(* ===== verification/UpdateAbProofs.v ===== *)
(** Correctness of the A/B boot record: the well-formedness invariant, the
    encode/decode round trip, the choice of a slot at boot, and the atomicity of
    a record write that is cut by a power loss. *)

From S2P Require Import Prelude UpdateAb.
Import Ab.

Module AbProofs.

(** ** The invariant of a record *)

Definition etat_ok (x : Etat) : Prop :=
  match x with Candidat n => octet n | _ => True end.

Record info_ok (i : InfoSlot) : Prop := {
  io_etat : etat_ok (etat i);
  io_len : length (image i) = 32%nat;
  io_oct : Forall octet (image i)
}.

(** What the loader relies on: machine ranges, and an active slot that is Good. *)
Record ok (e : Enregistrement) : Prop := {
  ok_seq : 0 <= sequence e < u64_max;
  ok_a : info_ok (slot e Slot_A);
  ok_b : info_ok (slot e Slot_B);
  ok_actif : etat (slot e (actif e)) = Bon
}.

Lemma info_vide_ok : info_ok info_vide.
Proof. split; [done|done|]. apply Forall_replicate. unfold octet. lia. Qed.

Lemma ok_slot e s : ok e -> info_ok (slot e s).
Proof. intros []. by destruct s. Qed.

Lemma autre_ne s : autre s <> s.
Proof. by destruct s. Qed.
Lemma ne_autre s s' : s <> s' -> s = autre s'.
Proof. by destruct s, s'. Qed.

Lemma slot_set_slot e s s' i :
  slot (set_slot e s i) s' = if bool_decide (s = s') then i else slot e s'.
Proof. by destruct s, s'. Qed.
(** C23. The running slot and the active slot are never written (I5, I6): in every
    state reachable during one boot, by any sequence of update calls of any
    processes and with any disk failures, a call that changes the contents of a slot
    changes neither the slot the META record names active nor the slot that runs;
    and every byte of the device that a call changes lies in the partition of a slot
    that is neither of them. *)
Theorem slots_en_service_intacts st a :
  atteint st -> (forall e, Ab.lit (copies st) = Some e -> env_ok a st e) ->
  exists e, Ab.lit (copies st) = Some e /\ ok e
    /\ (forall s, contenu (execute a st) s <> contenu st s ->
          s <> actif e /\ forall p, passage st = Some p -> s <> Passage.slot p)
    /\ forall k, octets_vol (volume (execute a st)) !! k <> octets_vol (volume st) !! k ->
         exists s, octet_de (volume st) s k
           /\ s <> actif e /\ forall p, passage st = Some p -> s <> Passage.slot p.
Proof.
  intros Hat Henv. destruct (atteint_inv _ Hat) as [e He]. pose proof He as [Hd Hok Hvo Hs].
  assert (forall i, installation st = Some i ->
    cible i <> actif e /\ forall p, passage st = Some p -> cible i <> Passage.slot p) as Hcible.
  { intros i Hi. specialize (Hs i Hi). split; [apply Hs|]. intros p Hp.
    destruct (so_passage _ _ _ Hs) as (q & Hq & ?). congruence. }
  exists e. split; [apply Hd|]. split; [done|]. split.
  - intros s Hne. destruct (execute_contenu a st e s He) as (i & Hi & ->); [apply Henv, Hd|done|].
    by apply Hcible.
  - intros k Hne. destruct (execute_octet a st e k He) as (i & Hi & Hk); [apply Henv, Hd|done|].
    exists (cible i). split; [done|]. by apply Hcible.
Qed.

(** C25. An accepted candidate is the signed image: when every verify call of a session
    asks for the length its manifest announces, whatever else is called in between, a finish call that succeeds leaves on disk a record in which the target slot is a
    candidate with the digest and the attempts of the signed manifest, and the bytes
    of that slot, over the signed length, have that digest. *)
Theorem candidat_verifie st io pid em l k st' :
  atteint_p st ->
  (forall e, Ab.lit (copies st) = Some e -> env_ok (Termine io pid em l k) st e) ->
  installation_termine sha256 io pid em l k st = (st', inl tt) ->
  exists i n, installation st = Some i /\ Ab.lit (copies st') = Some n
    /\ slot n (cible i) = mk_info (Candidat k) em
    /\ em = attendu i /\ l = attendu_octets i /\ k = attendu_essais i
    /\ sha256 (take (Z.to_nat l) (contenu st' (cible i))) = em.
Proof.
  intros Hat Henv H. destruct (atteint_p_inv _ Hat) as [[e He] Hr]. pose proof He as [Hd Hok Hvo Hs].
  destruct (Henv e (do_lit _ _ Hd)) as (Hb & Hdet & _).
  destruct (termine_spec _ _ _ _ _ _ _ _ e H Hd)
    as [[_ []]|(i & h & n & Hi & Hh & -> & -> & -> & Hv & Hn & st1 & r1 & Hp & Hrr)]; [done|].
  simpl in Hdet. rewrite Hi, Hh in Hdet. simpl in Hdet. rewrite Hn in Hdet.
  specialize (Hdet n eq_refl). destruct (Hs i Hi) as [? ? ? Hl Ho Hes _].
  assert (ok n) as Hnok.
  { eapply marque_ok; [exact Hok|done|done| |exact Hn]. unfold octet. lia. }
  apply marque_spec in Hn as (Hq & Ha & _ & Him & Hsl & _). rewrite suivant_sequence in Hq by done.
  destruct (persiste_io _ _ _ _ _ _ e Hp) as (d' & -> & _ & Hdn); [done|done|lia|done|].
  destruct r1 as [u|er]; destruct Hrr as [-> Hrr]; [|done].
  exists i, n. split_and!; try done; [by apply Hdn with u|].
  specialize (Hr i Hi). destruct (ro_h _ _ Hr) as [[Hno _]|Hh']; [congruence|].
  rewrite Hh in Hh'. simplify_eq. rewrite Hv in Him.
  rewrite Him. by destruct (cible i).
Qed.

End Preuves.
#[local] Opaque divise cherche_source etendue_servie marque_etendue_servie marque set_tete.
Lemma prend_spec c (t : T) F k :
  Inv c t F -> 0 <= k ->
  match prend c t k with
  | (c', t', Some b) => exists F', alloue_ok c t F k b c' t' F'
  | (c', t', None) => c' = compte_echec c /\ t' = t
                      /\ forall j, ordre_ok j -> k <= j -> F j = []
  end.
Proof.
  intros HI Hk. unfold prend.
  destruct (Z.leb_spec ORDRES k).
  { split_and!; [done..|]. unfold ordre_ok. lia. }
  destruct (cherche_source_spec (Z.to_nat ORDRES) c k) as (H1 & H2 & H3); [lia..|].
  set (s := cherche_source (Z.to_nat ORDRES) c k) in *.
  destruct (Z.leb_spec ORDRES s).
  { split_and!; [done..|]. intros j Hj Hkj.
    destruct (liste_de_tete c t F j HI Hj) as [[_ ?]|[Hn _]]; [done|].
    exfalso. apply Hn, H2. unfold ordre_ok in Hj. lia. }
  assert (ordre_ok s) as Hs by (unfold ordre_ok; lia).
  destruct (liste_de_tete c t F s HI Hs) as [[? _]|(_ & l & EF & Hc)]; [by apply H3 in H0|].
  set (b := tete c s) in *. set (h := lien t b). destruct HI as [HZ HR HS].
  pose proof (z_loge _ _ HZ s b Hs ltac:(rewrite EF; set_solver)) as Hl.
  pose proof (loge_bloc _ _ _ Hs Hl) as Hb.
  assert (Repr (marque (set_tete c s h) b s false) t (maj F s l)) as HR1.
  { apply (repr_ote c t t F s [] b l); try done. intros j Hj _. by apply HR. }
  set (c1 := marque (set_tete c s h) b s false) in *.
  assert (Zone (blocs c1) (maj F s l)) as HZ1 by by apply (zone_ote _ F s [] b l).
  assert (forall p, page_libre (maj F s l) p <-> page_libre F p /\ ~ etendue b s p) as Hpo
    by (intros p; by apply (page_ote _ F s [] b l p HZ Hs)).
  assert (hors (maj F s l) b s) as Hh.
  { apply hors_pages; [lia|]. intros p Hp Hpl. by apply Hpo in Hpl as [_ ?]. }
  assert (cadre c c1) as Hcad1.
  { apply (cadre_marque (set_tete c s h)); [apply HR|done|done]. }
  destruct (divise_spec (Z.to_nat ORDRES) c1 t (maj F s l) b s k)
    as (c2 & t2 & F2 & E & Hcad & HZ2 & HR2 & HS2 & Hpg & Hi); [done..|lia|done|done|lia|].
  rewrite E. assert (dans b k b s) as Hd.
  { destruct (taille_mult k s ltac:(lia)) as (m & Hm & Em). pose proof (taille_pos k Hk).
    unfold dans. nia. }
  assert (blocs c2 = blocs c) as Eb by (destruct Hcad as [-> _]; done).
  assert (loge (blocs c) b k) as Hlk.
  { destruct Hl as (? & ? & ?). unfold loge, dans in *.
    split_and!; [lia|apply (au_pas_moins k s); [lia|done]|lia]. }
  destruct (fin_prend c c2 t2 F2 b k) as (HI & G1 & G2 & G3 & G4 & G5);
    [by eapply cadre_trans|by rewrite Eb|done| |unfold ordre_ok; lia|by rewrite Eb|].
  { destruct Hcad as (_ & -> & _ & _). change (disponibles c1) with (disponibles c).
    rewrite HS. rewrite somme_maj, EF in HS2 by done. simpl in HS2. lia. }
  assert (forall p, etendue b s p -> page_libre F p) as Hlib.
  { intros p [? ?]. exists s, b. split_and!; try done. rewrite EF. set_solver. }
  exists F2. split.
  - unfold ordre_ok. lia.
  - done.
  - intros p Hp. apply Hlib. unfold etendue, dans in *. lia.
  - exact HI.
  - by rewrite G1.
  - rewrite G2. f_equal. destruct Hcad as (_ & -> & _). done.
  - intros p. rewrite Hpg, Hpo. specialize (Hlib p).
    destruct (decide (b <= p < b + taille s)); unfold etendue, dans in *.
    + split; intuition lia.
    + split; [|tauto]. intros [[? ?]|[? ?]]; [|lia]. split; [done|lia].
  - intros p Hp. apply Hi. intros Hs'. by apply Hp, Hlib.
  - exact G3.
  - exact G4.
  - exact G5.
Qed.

__________________________________________________

__TASK TO COMPLETE__: Your task is to copy each line from the material above that includes the word "ltac".

__TASK ANSWER__:
  pose proof (z_loge _ _ HZ s b Hs ltac:(rewrite EF; set_solver)) as Hl.
  { destruct (taille_mult k s ltac:(lia)) as (m & Hm & Em). pose proof (taille_pos k Hk).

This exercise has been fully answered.